Your task :: Repeat the listing below word for word, leaving nothing out.

Records for this task ::
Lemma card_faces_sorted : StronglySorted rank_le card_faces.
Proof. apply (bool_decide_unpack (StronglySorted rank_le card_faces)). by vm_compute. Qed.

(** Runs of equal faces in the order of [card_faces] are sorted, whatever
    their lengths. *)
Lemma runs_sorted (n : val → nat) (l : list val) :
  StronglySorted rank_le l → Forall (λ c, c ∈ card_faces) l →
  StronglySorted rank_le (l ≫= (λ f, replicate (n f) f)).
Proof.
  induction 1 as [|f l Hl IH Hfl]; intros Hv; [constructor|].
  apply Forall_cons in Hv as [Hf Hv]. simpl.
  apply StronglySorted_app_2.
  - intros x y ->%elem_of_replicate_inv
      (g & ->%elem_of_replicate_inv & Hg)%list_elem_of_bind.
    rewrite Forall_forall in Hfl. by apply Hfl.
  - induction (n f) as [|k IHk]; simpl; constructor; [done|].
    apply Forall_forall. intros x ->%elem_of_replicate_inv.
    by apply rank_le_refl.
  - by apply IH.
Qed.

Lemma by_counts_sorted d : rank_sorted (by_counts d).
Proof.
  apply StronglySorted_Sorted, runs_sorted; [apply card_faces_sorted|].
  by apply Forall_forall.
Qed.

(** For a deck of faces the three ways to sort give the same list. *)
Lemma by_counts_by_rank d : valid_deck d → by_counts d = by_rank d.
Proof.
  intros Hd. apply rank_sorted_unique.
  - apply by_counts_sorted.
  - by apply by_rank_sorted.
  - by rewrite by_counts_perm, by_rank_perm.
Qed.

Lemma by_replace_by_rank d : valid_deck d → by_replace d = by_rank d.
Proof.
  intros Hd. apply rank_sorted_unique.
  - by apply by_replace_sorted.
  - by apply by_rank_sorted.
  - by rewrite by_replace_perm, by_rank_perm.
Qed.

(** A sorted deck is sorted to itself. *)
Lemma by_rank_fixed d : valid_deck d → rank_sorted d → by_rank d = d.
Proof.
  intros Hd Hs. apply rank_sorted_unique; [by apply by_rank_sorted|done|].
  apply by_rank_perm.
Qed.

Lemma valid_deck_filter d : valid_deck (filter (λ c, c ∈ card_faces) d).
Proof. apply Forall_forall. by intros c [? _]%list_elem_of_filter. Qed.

Exercise solution ::
Lemma card_faces_sorted : StronglySorted rank_le card_faces.
Proof. apply (bool_decide_unpack (StronglySorted rank_le card_faces)). by vm_compute. Qed.

(** Runs of equal faces in the order of [card_faces] are sorted, whatever
    their lengths. *)
Lemma runs_sorted (n : val → nat) (l : list val) :
  StronglySorted rank_le l → Forall (λ c, c ∈ card_faces) l →
  StronglySorted rank_le (l ≫= (λ f, replicate (n f) f)).
Proof.
  induction 1 as [|f l Hl IH Hfl]; intros Hv; [constructor|].
  apply Forall_cons in Hv as [Hf Hv]. simpl.
  apply StronglySorted_app_2.
  - intros x y ->%elem_of_replicate_inv
      (g & ->%elem_of_replicate_inv & Hg)%list_elem_of_bind.
    rewrite Forall_forall in Hfl. by apply Hfl.
  - induction (n f) as [|k IHk]; simpl; constructor; [done|].
    apply Forall_forall. intros x ->%elem_of_replicate_inv.
    by apply rank_le_refl.
  - by apply IH.
Qed.

Lemma by_counts_sorted d : rank_sorted (by_counts d).
Proof.
  apply StronglySorted_Sorted, runs_sorted; [apply card_faces_sorted|].
  by apply Forall_forall.
Qed.

(** For a deck of faces the three ways to sort give the same list. *)
Lemma by_counts_by_rank d : valid_deck d → by_counts d = by_rank d.
Proof.
  intros Hd. apply rank_sorted_unique.
  - apply by_counts_sorted.
  - by apply by_rank_sorted.
  - by rewrite by_counts_perm, by_rank_perm.
Qed.

Lemma by_replace_by_rank d : valid_deck d → by_replace d = by_rank d.
Proof.
  intros Hd. apply rank_sorted_unique.
  - by apply by_replace_sorted.
  - by apply by_rank_sorted.
  - by rewrite by_replace_perm, by_rank_perm.
Qed.

(** A sorted deck is sorted to itself. *)
Lemma by_rank_fixed d : valid_deck d → rank_sorted d → by_rank d = d.
Proof.
  intros Hd Hs. apply rank_sorted_unique; [by apply by_rank_sorted|done|].
  apply by_rank_perm.
Qed.

Lemma valid_deck_filter d : valid_deck (filter (λ c, c ∈ card_faces) d).
Proof. apply Forall_forall. by intros c [? _]%list_elem_of_filter. Qed.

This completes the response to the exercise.